Dataset entries:
(** * NutShell: the NUT protocol client (pkg/nut), embedded in Rocq

    The development follows the two Go files of package [nut]:
    the client (connection, codec, session, discovery) and [ups.go]
    (device bootstrap, variable fetch, derived readings, poller).

    Go strings are byte strings and are modelled by [string] (a list of
    [ascii] bytes).  The functions of the Go standard library that the
    package calls are modelled first, each under the name of its Go
    package. *)

From Stdlib Require Import ZArith Lia List Bool Ascii String DecimalString.
From Stdlib Require DecimalPos.
From stdpp Require Import base option gmap strings.
Import ListNotations.

Local Open Scope string_scope.
Local Open Scope Z_scope.

(** ** Bytes *)

Definition nl : ascii := "010"%char.        (* '\n' *)
Definition dquote : ascii := "034"%char.    (* the double quote *)
Definition NL : string := String nl "".
Definition DQUOTE : string := String dquote "".

Definition byte (c : ascii) : Z := Z.of_N (N_of_ascii c).

(** len, s[n:] and s[:n] on Go strings. *)
Definition len (s : string) : nat := String.length s.

Fixpoint drop_bytes (n : nat) (s : string) : string :=
  match n, s with
  | O, _ => s
  | S n', String _ s' => drop_bytes n' s'
  | S _, EmptyString => EmptyString
  end.

Fixpoint take_bytes (n : nat) (s : string) : string :=
  match n, s with
  | O, _ => EmptyString
  | S n', String c s' => String c (take_bytes n' s')
  | S _, EmptyString => EmptyString
  end.

(** ** Package [unicode]: the White_Space runes, as UTF-8 byte sequences

    [unicode.IsSpace] holds of U+0009..U+000D, U+0020, U+0085, U+00A0,
    U+1680, U+2000..U+200A, U+2028, U+2029, U+202F, U+205F and U+3000.
    Each is a valid UTF-8 sequence that starts with a leading byte, so a
    rune-by-rune scan finds a space exactly where one of these sequences
    starts (an invalid byte decodes to U+FFFD with width 1, a valid rune
    only swallows continuation bytes). [spaceWidth s] is the width of the
    space rune that [s] starts with, or 0. *)

Definition asciiSpace (c : ascii) : bool :=
  let x := byte c in ((9 <=? x) && (x <=? 13)) || (x =? 32).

| TASK DESCRIPTION |
Once you have read the entries, write them all out again exactly.

| RESULT BELOW |
(** * NutShell: the NUT protocol client (pkg/nut), embedded in Rocq

    The development follows the two Go files of package [nut]:
    the client (connection, codec, session, discovery) and [ups.go]
    (device bootstrap, variable fetch, derived readings, poller).

    Go strings are byte strings and are modelled by [string] (a list of
    [ascii] bytes).  The functions of the Go standard library that the
    package calls are modelled first, each under the name of its Go
    package. *)

From Stdlib Require Import ZArith Lia List Bool Ascii String DecimalString.
From Stdlib Require DecimalPos.
From stdpp Require Import base option gmap strings.
Import ListNotations.

Local Open Scope string_scope.
Local Open Scope Z_scope.

(** ** Bytes *)

Definition nl : ascii := "010"%char.        (* '\n' *)
Definition dquote : ascii := "034"%char.    (* the double quote *)
Definition NL : string := String nl "".
Definition DQUOTE : string := String dquote "".

Definition byte (c : ascii) : Z := Z.of_N (N_of_ascii c).

(** len, s[n:] and s[:n] on Go strings. *)
Definition len (s : string) : nat := String.length s.

Fixpoint drop_bytes (n : nat) (s : string) : string :=
  match n, s with
  | O, _ => s
  | S n', String _ s' => drop_bytes n' s'
  | S _, EmptyString => EmptyString
  end.

Fixpoint take_bytes (n : nat) (s : string) : string :=
  match n, s with
  | O, _ => EmptyString
  | S n', String c s' => String c (take_bytes n' s')
  | S _, EmptyString => EmptyString
  end.

(** ** Package [unicode]: the White_Space runes, as UTF-8 byte sequences

    [unicode.IsSpace] holds of U+0009..U+000D, U+0020, U+0085, U+00A0,
    U+1680, U+2000..U+200A, U+2028, U+2029, U+202F, U+205F and U+3000.
    Each is a valid UTF-8 sequence that starts with a leading byte, so a
    rune-by-rune scan finds a space exactly where one of these sequences
    starts (an invalid byte decodes to U+FFFD with width 1, a valid rune
    only swallows continuation bytes). [spaceWidth s] is the width of the
    space rune that [s] starts with, or 0. *)

Definition asciiSpace (c : ascii) : bool :=
  let x := byte c in ((9 <=? x) && (x <=? 13)) || (x =? 32).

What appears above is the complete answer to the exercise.